The Challenge of High-Volume GI Prior Authorization Data

Gastroenterology practices manage a substantial volume of prior authorizations, particularly for chronic conditions requiring biologics such as Humira, Stelara, Skyrizi, and Entyvio, as well as for complex diagnostic and therapeutic procedures like colonoscopies, EGDs, and advanced imaging. Each authorization generates critical data points regarding diagnoses, treatment plans, and payer requirements. Aggregating and analyzing this data effectively is often hindered by disparate systems and manual processes.

Harnessing FHIR Bulk Data Access for GI Insights

FHIR Bulk Data Access, including profiles like Da Vinci CDex, offers a standardized and secure method to export large volumes of clinical and administrative data from EMRs. For gastroenterology, this means efficiently extracting de-identified patient populations for analysis related to prior authorization patterns, denial rates, and treatment efficacy. This capability supports strategic decision-making by providing a comprehensive view of PA operations across the entire GI service line.

Specific Applications of FHIR Bulk Data in Gastroenterology PA

• **Population-level analytics for IBD biologics:** Track authorization success rates, common denial reasons (e.g., step therapy for Remicade, biosimilar substitution), and re-authorization compliance for agents like Xeljanz, Rinvoq, Zeposia, and Velsipity.
• **Procedure authorization trends:** Analyze patterns for endoscopic procedures (e.g., capsule endoscopy CPT 91110, ERCP, EUS) and advanced imaging (MRCP, MR enterography, CT enterography) to optimize documentation and submission strategies.
• **Hepatitis C DAA pathway analysis:** Evaluate prior authorization outcomes for treatments like Epclusa and Mavyret, identifying common issues related to genotype, fibrosis stage, or prior-treatment history.
• **Risk stratification for specialty GI drugs:** Identify patient cohorts requiring prior authorization for drugs like Viberzi, Motegrity, Linzess, and Trulance, and assess adherence to Rome criteria or other diagnostic guidelines.
• **Compliance with clinical guidelines:** Correlate extracted data with ACG, AGA, and AASLD guidelines to ensure documentation aligns with payer medical necessity criteria, especially for disease severity assessments (Mayo score, CDAI).
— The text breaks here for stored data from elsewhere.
Definition prune_keypackages_and_credential (refs : list bytes) : cc ClientState () :=
  kps ← on_backend find_all_keypackages;
  kp_to_delete ← on_backend (_prune_keypackages kps refs);
  grouped_kps ← lift_res (group_by_credential kps);
  st_iter (fun p : bytes * list bytes =>
    let '(credential, kps) := p in
    let all_to_delete := forallb (fun kpr => bool_decide (kpr ∈ kp_to_delete)) kps in
    if all_to_delete then
      on_backend (ks (MlsCredential_delete_by_credential credential));;
      credential ← lift_res (mls_err MlsTlsCodecError (credential_deserialize credential));
      st_modify (fun s : ClientState => (s.1, set_identities (identities_remove credential (identities s.2)) s.2))
    else mret ()) (map_to_list grouped_kps).

Definition request_key_packages (self : Client) (count : Z) (cs : Ciphersuite)
    (credential_type : MlsCredentialType) : cc MlsCryptoProvider (list KeyPackage) :=
  prune_keypackages [];;
  existing_kps ← ks (mls_fetch_keypackages (V := KeyPackage) (as_u32 count));
  let existing_kps := List.filter (fun kp => bool_decide (kp_ciphersuite kp = cs)) existing_kps in
  let kpb_count := Z.of_nat (length existing_kps) in
  kps ← (if Z.ltb kpb_count count then
    let to_generate := count - kpb_count in
    cb ← some_or MlsNotInitialized
      (find_most_recent_credential_bundle (identities self) (signature_algorithm cs) credential_type);
    generate_new_keypackages self cs cb (Z.to_nat to_generate)
  else mret []);
  mret (kps ++ reverse existing_kps).

(** Those that do not decode are not counted; the [into()] of an unknown credential type panics. *)
Definition valid_keypackages_count (cs : Ciphersuite) (ct : MlsCredentialType) :
    cc MlsCryptoProvider Z :=
  kps ← ks (Connection_find_all (E := MlsKeyPackage) EntityFindParams_default);
  valid ← st_map (fun kp : MlsKeyPackage =>
    match deser (V := KeyPackage) (kp_keypackage kp) with
    | Ok b =>
        if bool_decide (kp_ciphersuite b = cs) then
          kp_ct ← unwrap (MlsCredentialType_from (credential_type (leaf_credential (kp_leaf_node b))));
          mret (bool_decide (kp_ct = ct) && negb (is_mls_keypackage_expired b))
        else mret false
    | Err _ => mret false
    end) kps;
  mret (Z.of_nat (length (List.filter id valid))).

(** ** Making a client *)

Definition generate (identifier : ClientIdentifier) (ciphersuites : list Ciphersuite)
    (nb_key_package : Z) : cc MlsCryptoProvider Client :=
  id ← lift_res (get_id identifier);
  let schemes := signature_schemes ciphersuites in
  let client := MkClient id ∅ KEYPACKAGE_DEFAULT_LIFETIME in
  ids ← generate_credential_bundles identifier schemes;
  '(_, client) ← local_client client (st_iter (fun p : Z * bytes * CredentialBundle =>
    let '(sc, id, cb) := p in save_identity (Some id) sc cb;; mret ()) ids);
  (if negb (Z.eqb nb_key_package 0) then
    st_iter (fun cs =>
      let sc := signature_algorithm cs in
      let identity := List.filter (fun p => Z.eqb p.1 sc) (identities_iter (identities client)) in
      st_iter (fun p : Z * CredentialBundle =>
        ct ← unwrap (MlsCredentialType_from (credential_type (cb_credential p.2)));
        request_key_packages client nb_key_package cs ct;;
        mret ()) identity) ciphersuites
  else mret ());;
  mret client.

(** What [load] demands of a credential, for the keypair found for a scheme. *)
Definition load_check (id : bytes) (signature_key : SignatureKeyPair) (credential : Credential) :
    CryptoResult () :=
  match certificates credential with
  | None => if bool_decide (id <> identity credential) then Err ImplementationError else Ok ()
  | Some cert =>
      spk ← chain_extract_public_key cert;
      spk ← ok_or InternalMlsError spk;
      if bool_decide (skp_public signature_key <> spk) then Err ImplementationError else Ok ()
  end.

Definition load_keypair (id : bytes) (store_skps : list MlsSignatureKeyPair) (sc : Z) :
    cc MlsCryptoProvider SignatureKeyPair :=
  match first (fun skp => Z.eqb (sk_signature_scheme skp) sc) store_skps with
  | Some kp => lift_res (mls_err MlsTlsCodecError (signature_keypair_deserialize (sk_keypair kp)))
  | None =>
      '(sk, pk) ← prov (fun e => MlsErrorC (MlsCryptoError e)) (signature_key_gen sc);
      let keypair := MkSignatureKeyPair sc sk pk in
      raw_keypair ← lift_res (mls_err MlsTlsCodecError (signature_keypair_serialize keypair));
      let store_keypair := MkMlsSignatureKeyPair sc pk raw_keypair id in
      ks (Connection_save store_keypair);;
      lift_res (mls_err MlsTlsCodecError (signature_keypair_deserialize (sk_keypair store_keypair)))
  end.

Definition load_scheme (id : bytes) (credentials : list (Credential * Z))
    (store_skps : list MlsSignatureKeyPair) (sc : Z) : cc ClientState () :=
  signature_key ← on_backend (load_keypair id store_skps sc);
  st_iter (fun p : Credential * Z =>
    let '(credential, created_at) := p in
    lift_res (load_check id signature_key credential);;
    push_identity sc (MkCredentialBundle credential signature_key created_at)) credentials.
Integrating EMR and Payer Touchpoints with Bulk Data Exports

FHIR Bulk Data facilitates seamless data exchange from EMR systems, which are the primary source of clinical information for prior authorizations in gastroenterology. This data can inform Klivira's platform, which then interacts with payer portals and X12 278 channels for submission. By analyzing bulk data, organizations can identify which EMR data fields are most critical for successful authorizations and where documentation gaps (e.g., TB/hepatitis screening pre-biologic) commonly lead to denials.

Klivira's Role in Leveraging FHIR Bulk Data for GI Prior Authorization

Klivira integrates with FHIR Bulk Data capabilities to provide deeper insights into gastroenterology prior authorization workflows. This enables our platform to refine its ACG/AGA-guideline-aware step therapy logic, enhance treatment-status classification from EMR medication histories, and optimize periodic re-authorization workflows for chronic IBD biologics. By analyzing aggregated data, Klivira helps organizations proactively address common denial reasons and improve overall PA efficiency.